In the entries that follow, the lines from the one with "Infinity (xorb s t)" through the one with "Infinity _ => Fin 0" are the ones to write out, exactly and with both ends included. Nothing else should appear.

Stored data entries.
************
(** * InfiniteCanvas: the coordinate transform and the pan/zoom handlers

    A shallow embedding of [src/infinitecanvas] (the [InfiniteCanvas] custom
    element): its internal properties, the two coordinate conversions, the
    setters, and the drag / pointermove / wheel handlers installed by the
    constructor.

    Numbers.  The handlers are embedded twice, over two kinds of number.

    - [Binary64] embeds them over IEEE 754 binary64 numbers (the kernel's
      primitive floats, round to nearest even), which is what a JavaScript
      number is.  Its results are the program's, bit for bit.

    - The top-level embedding is over [number]: an exact rational or one
      of the IEEE special values [Infinity], [-Infinity], [NaN], with the
      IEEE rules for the special values.  Arithmetic on finite values is
      exact there: no rounding, no overflow, no sign of zero.  It carries
      the statements that do not depend on rounding (which fields a handler
      writes, order relations, the special values) and the algebra that
      holds "in exact arithmetic". *)

From Stdlib Require Import QArith Qcanon Bool List PeanoNat Lia.
From Stdlib Require Floats.
Import ListNotations.

Set Implicit Arguments.

(* ================================================================== *)
(** ** JavaScript numbers *)

Module JSNumber.

Inductive number : Type :=
| Fin (q : Qc)
| Infinity (negative : bool)
| NaN.

Definition Qcltb (p q : Qc) : bool :=
  match (p ?= q)%Qc with Lt => true | _ => false end.

Definition Qceqb (p q : Qc) : bool :=
  match (p ?= q)%Qc with Eq => true | _ => false end.

(** A decimal literal of the source ([0], [1], [0.1], [1.1]). *)
Definition js (q : Q) : number := Fin (Q2Qc q).

(** [a + b] *)
Definition add (a b : number) : number :=
  match a, b with
  | NaN, _ | _, NaN => NaN
  | Fin p, Fin q => Fin (p + q)
  | Fin _, Infinity s => Infinity s
  | Infinity s, Fin _ => Infinity s
  | Infinity s, Infinity t => if Bool.eqb s t then Infinity s else NaN
  end.

(** [a - b] *)
Definition sub (a b : number) : number :=
  match a, b with
  | NaN, _ | _, NaN => NaN
  | Fin p, Fin q => Fin (p - q)
  | Fin _, Infinity s => Infinity (negb s)
  | Infinity s, Fin _ => Infinity s
  | Infinity s, Infinity t => if Bool.eqb s t then NaN else Infinity s
  end.

(** [a * b] *)
Definition mul (a b : number) : number :=
  match a, b with
  | NaN, _ | _, NaN => NaN
  | Fin p, Fin q => Fin (p * q)
  | Fin p, Infinity s | Infinity s, Fin p =>
      if Qceqb p 0 then NaN else Infinity (xorb s (Qcltb p 0))
  | Infinity s, Infinity t => Infinity (xorb s t)
  end.

(** [a / b] *)
Definition div (a b : number) : number :=
  match a, b with
  | NaN, _ | _, NaN => NaN
  | Fin p, Fin q =>
      if Qceqb q 0
      then (if Qceqb p 0 then NaN else Infinity (Qcltb p 0))
      else Fin (p / q)
  | Fin _, Infinity _ => Fin 0
  | Infinity s, Fin q => Infinity (xorb s (Qcltb q 0))
  | Infinity _, Infinity _ => NaN
  end.

(** [a > b] *)
Definition gtb (a b : number) : bool :=
  match a, b with
  | NaN, _ | _, NaN => false
  | Fin p, Fin q => Qcltb q p
  | Fin _, Infinity s => s
  | Infinity s, Fin _ => negb s
  | Infinity s, Infinity t => negb s && t
  end.

(** [a < b] *)
Definition ltb (a b : number) : bool := gtb b a.

(** [Math.max(a, b)]: NaN when an argument is NaN, else the larger one. *)
Definition Math_max (a b : number) : number :=
  match a, b with
  | NaN, _ | _, NaN => NaN
  | _, _ => if gtb b a then b else a
  end.

(** [Number.isFinite(a)] as a proposition. *)
Definition finite (a : number) : Prop := exists q, a = Fin q.

(** Structural equality of numbers (the SameValue comparison, not [==]:
    it holds of NaN and NaN). *)
Definition same_value (a b : number) : bool :=
  match a, b with
  | Fin p, Fin q => Qceqb p q
  | Infinity s, Infinity t => Bool.eqb s t
  | NaN, NaN => true
  | _, _ => false
  end.

End JSNumber.

Import JSNumber.

Declare Scope number_scope.
Delimit Scope number_scope with num.
Bind Scope number_scope with number.
Infix "+" := add : number_scope.
Infix "-" := sub : number_scope.
Infix "*" := mul : number_scope.
Infix "/" := div : number_scope.
Infix ">?" := gtb (at level 70) : number_scope.
Infix "<?" := ltb (at level 70) : number_scope.

(* ================================================================== *)
(** ** Abrupt completion *)

(** A call either returns or throws.  The only exception the embedded code
    can raise is the [TypeError] of reading a property of [undefined]. *)
Inductive error : Type := TypeError.

Inductive completion (A : Type) : Type :=
| normal (a : A)
| throw (e : error).
Arguments normal {A} a.
Arguments throw {A} e.

Definition bind {A B : Type} (c : completion A) (k : A -> completion B)
  : completion B :=
  match c with
  | normal a => k a
  | throw e => throw e
  end.

Notation "x <- c ;; k" := (bind c (fun x => k))
  (at level 61, c at next level, right associativity).

(* ================================================================== *)
(** ** The [vec2] package *)

Module Vec2.

(** Modelled from the spec: the [vec2] class is imported from the package
    [vec2] and is not part of the source tree.  Spec section 3: "Vector2:
    {x: float, y: float}. Mutable; supports set, translate (add deltas), add,
    subtract, scale-by-scalar", each mutating the receiver in place and
    returning it.  A method below maps the receiver's old value to its new
    value; a caller that holds the receiver in a field writes the result
    back to that field. *)
Record vec2 : Type := new_vec2 { x : number; y : number }.

Definition set (_ : vec2) (a b : number) : vec2 := new_vec2 a b.

Definition translate (v : vec2) (dx dy : number) : vec2 :=
  new_vec2 (x v + dx) (y v + dy).

Definition add (v w : vec2) : vec2 := new_vec2 (x v + x w) (y v + y w).

Definition sub (v w : vec2) : vec2 := new_vec2 (x v - x w) (y v - y w).

Definition scale (v : vec2) (k : number) : vec2 :=
  new_vec2 (x v * k) (y v * k).

(** [v.add(w)] where the argument expression may evaluate to [undefined]
    ([None]): the method reads [w.x] and [w.y], and reading a property of
    [undefined] throws a TypeError. *)
Definition add_arg (v : vec2) (w : option vec2) : completion vec2 :=
  match w with
  | Some w => normal (add v w)
  | None => throw TypeError
  end.

Definition finite (v : vec2) : Prop :=
  JSNumber.finite (x v) /\ JSNumber.finite (y v).

End Vec2.

Import Vec2(vec2, new_vec2).

(** Structural equality of vectors. *)
Definition same_vec2 (v w : vec2) : bool :=
  same_value (Vec2.x v) (Vec2.x w) && same_value (Vec2.y v) (Vec2.y w).

(* ================================================================== *)
(** ** The element *)

(** [this.__props] *)
Module Props.
Record t : Type := make
  { size : vec2;
    screen_position : vec2;
    scale : number;
    position : vec2 }.
End Props.

(** What [getBoundingClientRect()] returns. *)
Record DOMRect : Type :=
  { left : number; top : number; width : number; height : number }.

(** One [transform: translate(Xpx, Ypx) scale(S);] declaration appended to
    [canvas.style.cssText] by [update]. *)
Record transform : Type :=
  { translate_x : number; translate_y : number; scale_by : number }.

(** The fields of an [InfiniteCanvas] instance that its methods read or
    write.  [size] is the property assigned by [connectedCallback]
    ([undefined] before); [canvas_style_cssText] is the text of
    [this.canvas.style.cssText], a list of appended declarations. *)
Record InfiniteCanvas : Type :=
  { __props : Props.t;
    point : vec2;
    cursor : vec2;
    zoomFactor : number;
    size : option (number * number);
    canvas_style_cssText : list transform }.

Section Methods.

Local Open Scope number_scope.

(** The value of the element right after [constructor()]. *)
Definition constructor : InfiniteCanvas :=
  {| __props := {| Props.size := new_vec2 (js 0) (js 0);
                   Props.screen_position := new_vec2 (js 0) (js 0);
                   Props.scale := js 1;
                   Props.position := new_vec2 (js 0) (js 0) |};
     point := new_vec2 (js 0) (js 0);
     cursor := new_vec2 (js 0) (js 0);
     zoomFactor := js 1.1;
     size := None;
     canvas_style_cssText := [] |}.

(** Field updates. *)
Definition with_props (this : InfiniteCanvas) (p : Props.t) : InfiniteCanvas :=
  {| __props := p; point := point this; cursor := cursor this;
     zoomFactor := zoomFactor this; size := size this;
     canvas_style_cssText := canvas_style_cssText this |}.

Definition with_cursor (this : InfiniteCanvas) (c : vec2) : InfiniteCanvas :=
  {| __props := __props this; point := point this; cursor := c;
     zoomFactor := zoomFactor this; size := size this;
     canvas_style_cssText := canvas_style_cssText this |}.

Definition with_size (this : InfiniteCanvas) (s : option (number * number))
  : InfiniteCanvas :=
  {| __props := __props this; point := point this; cursor := cursor this;
     zoomFactor := zoomFactor this; size := s;
     canvas_style_cssText := canvas_style_cssText this |}.

Definition with_cssText (this : InfiniteCanvas) (l : list transform)
  : InfiniteCanvas :=
  {| __props := __props this; point := point this; cursor := cursor this;
     zoomFactor := zoomFactor this; size := size this;
     canvas_style_cssText := l |}.

Definition with_screen_position (p : Props.t) (v : vec2) : Props.t :=
  {| Props.size := Props.size p; Props.screen_position := v;
     Props.scale := Props.scale p; Props.position := Props.position p |}.

Definition with_scale (p : Props.t) (s : number) : Props.t :=
  {| Props.size := Props.size p;
     Props.screen_position := Props.screen_position p;
     Props.scale := s; Props.position := Props.position p |}.

Definition with_position (p : Props.t) (v : vec2) : Props.t :=
  {| Props.size := Props.size p;
     Props.screen_position := Props.screen_position p;
     Props.scale := Props.scale p; Props.position := v |}.

(** [get position()] *)
Definition get_position (this : InfiniteCanvas) : vec2 :=
  Props.position (__props this).

(** [get scale()] *)
Definition get_scale (this : InfiniteCanvas) : number :=
  Props.scale (__props this).

(** [this.screen_position]: a property of the element itself, not of
    [this.__props].  No statement of the class assigns it, so the lookup
    yields [undefined] ([None]). *)
Definition this_screen_position (_ : InfiniteCanvas) : option vec2 := None.

(** The declaration [update] writes: [translate(${this.position.x}px,
    ${this.position.y}px) scale(${this.scale})]. *)
Definition current_transform (t : InfiniteCanvas) : transform :=
  {| translate_x := Vec2.x (get_position t);
     translate_y := Vec2.y (get_position t);
     scale_by := get_scale t |}.

(** [update()] *)
Definition update (this : InfiniteCanvas) : InfiniteCanvas :=
  with_cssText this (canvas_style_cssText this ++ [current_transform this]).

(** [screenToCanvas(point)]: the new value of [point]. *)
Definition screenToCanvas (this : InfiniteCanvas) (point : vec2) : vec2 :=
  Vec2.scale
    (Vec2.sub
       (Vec2.sub point (Props.screen_position (__props this)))
       (Props.position (__props this)))
    (js 1 / get_scale this).

(** [canvasToScreen(point)]: the new value of [point], or the exception
    raised. *)
Definition canvasToScreen (this : InfiniteCanvas) (point : vec2)
  : completion vec2 :=
  p <- Vec2.add_arg (Vec2.scale point (get_scale this))
         (this_screen_position this) ;;
  normal (Vec2.add p (Props.position (__props this))).

(** [set position({x, y})] *)
Definition set_position (this : InfiniteCanvas) (x y : number)
  : InfiniteCanvas :=
  update
    (with_props this
       (with_position (__props this)
          (Vec2.set (Props.position (__props this)) x y))).

(** [set scale(value)] *)
Definition set_scale (this : InfiniteCanvas) (value : number)
  : InfiniteCanvas :=
  update (with_props this (with_scale (__props this) value)).

(** [connectedCallback()], [bounds] being what [getBoundingClientRect()]
    returns. *)
Definition connectedCallback (this : InfiniteCanvas) (bounds : DOMRect)
  : InfiniteCanvas :=
  let this := with_size this (Some (width bounds, height bounds)) in
  with_props this
    (with_screen_position (__props this)
       (Vec2.set (Props.screen_position (__props this))
          (left bounds) (top bounds))).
************
ANSWER FOR THIS EXERCISE.
  | Infinity s, Infinity t => Infinity (xorb s t)
  end.

(** [a / b] *)
Definition div (a b : number) : number :=
  match a, b with
  | NaN, _ | _, NaN => NaN
  | Fin p, Fin q =>
      if Qceqb q 0
      then (if Qceqb p 0 then NaN else Infinity (Qcltb p 0))
      else Fin (p / q)
  | Fin _, Infinity _ => Fin 0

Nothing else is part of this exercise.